⟨

Lemma run_gc_inodes_loop pins order : ∀ m (s : HS),
  inodes_ok rcs m → NoDup order.*1 → (∀ p i, (p, i) ∈ order → pathToIno m !! p = Some i) →
  ∃ m' s' tr, run (gc_inodes_loop cfg pins order m) s = (Done () m', s', tr)
  ∧ inodes_ok rcs m' ∧ same_rest m m' ∧ gc_keeps pins m m' tr
  ∧ (∀ p i, pathToIno m' !! p = Some i → pathToIno m !! p = Some i).
Proof.
  induction order as [|[q j] order IH]; intros m s Hok Hnd Hord.
  { eexists m, s, []. split; [done|]. eauto using gc_keeps_refl, same_rest_refl. }
  simpl in Hnd. apply NoDup_cons in Hnd as [Hq Hnd].
  assert (Hqj : pathToIno m !! q = Some j) by (apply Hord; by left).
  assert (Hord' : ∀ p i, (p, i) ∈ order → pathToIno m !! p = Some i)
    by (intros p i H; apply Hord; by right).
  simpl gc_inodes_loop. rewrite (pure_bind _ _ _ m m) by done.
  case_match.
  { eexists m, s, []. split; [done|]. eauto using gc_keeps_refl, same_rest_refl. }
  case_bool_decide as Hpin; [by apply IH|].
  replace (isWithinRoot (root m) q) with true.
  2: { destruct (io_within _ _ Hok q j Hqj) as (cs & -> & Hcs). rewrite (io_root _ _ Hok).
       symmetry. apply isWithinRoot_spec; [done|by apply Forall_app|by eexists]. }
  cbn [negb]. rewrite run_call. destruct (os_step _ (Lstat q) s) as [r s1] eqn:E.
  assert (Hsame : ∃ m' s' tr, run (gc_inodes_loop cfg pins order m) s1 = (Done () m', s', tr)
    ∧ inodes_ok rcs m' ∧ same_rest m m' ∧ gc_keeps pins m m' (Event (Lstat q) (r) :: tr)
    ∧ (∀ p i, pathToIno m' !! p = Some i → pathToIno m !! p = Some i)).
  { destruct (IH m s1 Hok Hnd Hord') as (m' & s' & tr & Hr & H1 & H2 & H3 & H4).
    exists m', s', tr. split_and!; auto using gc_keeps_cons. }
  destruct r as [info|e]; [|destruct (IsNotExist e) eqn:He].
  1, 3: rewrite (pure_bind _ _ _ m ()) by done;
        destruct Hsame as (m' & s' & tr & -> & ?); by eexists m', s', _.
  rewrite (pure_bind _ _ _ (removePathMappingLocked q m) ()) by done.
  destruct (removePathMappingLocked_ok rcs q m Hok) as (Hok1 & Hrest & _ & Hd).
  destruct (IH (removePathMappingLocked q m) s1 Hok1 Hnd) as (m' & s' & tr & -> & H1 & H2 & H3 & H4).
  { intros p i Hp. rewrite Hd, lookup_delete_ne; [by apply Hord'|]. intros ->. apply Hq.
    apply list_elem_of_fmap. by exists (p, i). }
  eexists m', s', _. split; [done|]. split; [done|]. split; [by eapply same_rest_trans|].
  split; [by eapply gc_keeps_remove|].
  intros p i Hp%H4. rewrite Hd in Hp. by apply lookup_delete_Some in Hp as [_ ?].
Qed.

(** what a collection does when one is due: handles idle for longer
    than the limit are gone, at most the maximum remain, those evicted for
    space were used no later than those kept, the file of every handle that
    left is closed; a path is forgotten only if the host said it does not
    exist, and never that of the root or of an open handle. *)
Theorem maybeGC_collects now m g (s : HS) :
  inodes_ok rcs m → owns (handles m) [] g →
  (0 <? fsrpcGCInterval cfg) && (now - lastGC m <? fsrpcGCInterval cfg) = false →
  ∃ m' s' tr, run (maybeGC cfg now m) s = (Done () m', s', tr)
  ∧ lastGC m' = now
  ∧ (∀ fh h, handles m' !! fh = Some h → handles m !! fh = Some h
                                        ∧ handle_stale cfg now h = false)
  ∧ (0 < fsrpcMaxHandleEntries cfg →
     Z.of_nat (size (handles m')) ≤ fsrpcMaxHandleEntries cfg)
  ∧ (∀ fh h f, handles m !! fh = Some h → handles m' !! fh = None → h_file h = Some f →
       Event (CloseFile f) () ∈ tr
       ∧ (handle_stale cfg now h = false →
          ∀ fh' h', handles m' !! fh' = Some h' → h_lastUsed h ≤ h_lastUsed h'))
  ∧ (∀ p i, pathToIno m !! p = Some i →
       pathToIno m' !! p = Some i
       ∨ (i ≠ 1 ∧ (∀ fh h, handles m' !! fh = Some h → h_ino h ≠ i)
          ∧ ∃ e, IsNotExist e = true ∧ Event (Lstat p) (Bad e) ∈ tr)).
Proof.
  intros Hok Hown Hdue. unfold maybeGC. rewrite (pure_bind _ _ _ m m) by done. rewrite Hdue.
  rewrite (pure_bind _ _ _ (set_lastGC now m) ()) by done.
  rewrite (pure_bind _ _ _ (set_lastGC now m) (set_lastGC now m)) by done.
  destruct (gcHandlesLocked cfg now (set_lastGC now m)) as [tc m1] eqn:Eg.
  destruct (gcHandlesLocked_result cfg now (set_lastGC now m) g tc m1 Hown Eg)
    as [Hrest Hsub Hown1 Hfresh Hcap Hlru]. simpl in Hsub, Hlru, Hrest.
  rewrite (pure_bind _ _ _ m1 ()) by done.
  assert (Hok1 : inodes_ok rcs m1) by (rewrite Hrest; by eapply inodes_ok_ext; [..|exact Hok]).
  assert (Hgi : ∃ m2 s2 tr2, run (gcInodesLocked cfg m1) s = (Done () m2, s2, tr2)
    ∧ same_rest m1 m2 ∧ gc_keeps (pinned m1) m1 m2 tr2).
  { unfold gcInodesLocked. rewrite (pure_bind _ _ _ m1 m1) by done. case_match.
    { eexists _, _, _. split; [done|]. eauto using gc_keeps_refl, same_rest_refl. }
    destruct (run_gc_inodes_loop (pinned m1) (range_paths (pathToIno m1)) m1 s Hok1)
      as (m2 & s2 & tr2 & Hr & _ & H2 & H3 & _).
    - apply range_paths_NoDup1.
    - intros p i. by rewrite range_paths_elem.
    - by exists m2, s2, tr2. }
  destruct Hgi as (m2 & s2 & tr2 & Hgi & (R1 & R2 & R3 & R4 & R5) & Hkeeps).
  rewrite run_mbind, Hgi. destruct (run_close_all tc m2 s2) as (s3 & tr3 & Hcl & Hclosed).
  rewrite Hcl. exists m2, s3, (tr2 ++ tr3). split; [done|].
  split; [rewrite R5, Hrest; done|]. rewrite R3.
  split; [|split; [done|split]].
  - intros fh h Hh. split; [by eapply lookup_weaken|by eapply Hfresh].
  - intros fh h f Hh Hgone Hf. split; [|intros Hs; by eapply Hlru].
    apply elem_of_app. right. apply Hclosed.
    assert (Hfg : f ∈ g).
    { destruct (ow_file _ _ _ Hown fh h Hh) as (f' & ? & ? & _). congruence. }
    destruct (ow_all _ _ _ Hown1 f Hfg) as [|(fh' & h' & Hh' & Hf')]; [done|]. exfalso.
    assert (fh' = fh) as -> by
      (eapply (ow_inj _ _ _ Hown); [by eapply lookup_weaken|exact Hh|exact Hf'|exact Hf]).
    congruence.
  - intros p i Hp. assert (Hp1 : pathToIno m1 !! p = Some i) by (by rewrite Hrest).
    destruct (Hkeeps p i Hp1) as [?|(_ & Hpin & e & He & Hev)]; [by left|right].
    unfold pinned in Hpin. apply not_elem_of_union in Hpin as [H1 H2].
    split; [set_solver|]. split.
    + intros fh h Hh <-. apply H2.
      apply elem_of_list_to_set, list_elem_of_omap. exists (fh, h). simpl.
      rewrite range_handles_elem. split; [done|].
      pose proof (io_range _ _ Hok _ _ Hp). by destruct (Z.eqb_spec (h_ino h) 0); [lia|].
    + exists e. split; [done|]. apply elem_of_app. by left.
Qed.
End gc.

⟩

TASK STATEMENT = Please repeat word for word the lines above that run from the beginning through the line containing "simpl in Hnd.", keeping both the first and that last line.

RESPONSE AREA =
Lemma run_gc_inodes_loop pins order : ∀ m (s : HS),
  inodes_ok rcs m → NoDup order.*1 → (∀ p i, (p, i) ∈ order → pathToIno m !! p = Some i) →
  ∃ m' s' tr, run (gc_inodes_loop cfg pins order m) s = (Done () m', s', tr)
  ∧ inodes_ok rcs m' ∧ same_rest m m' ∧ gc_keeps pins m m' tr
  ∧ (∀ p i, pathToIno m' !! p = Some i → pathToIno m !! p = Some i).
Proof.
  induction order as [|[q j] order IH]; intros m s Hok Hnd Hord.
  { eexists m, s, []. split; [done|]. eauto using gc_keeps_refl, same_rest_refl. }
  simpl in Hnd. apply NoDup_cons in Hnd as [Hq Hnd].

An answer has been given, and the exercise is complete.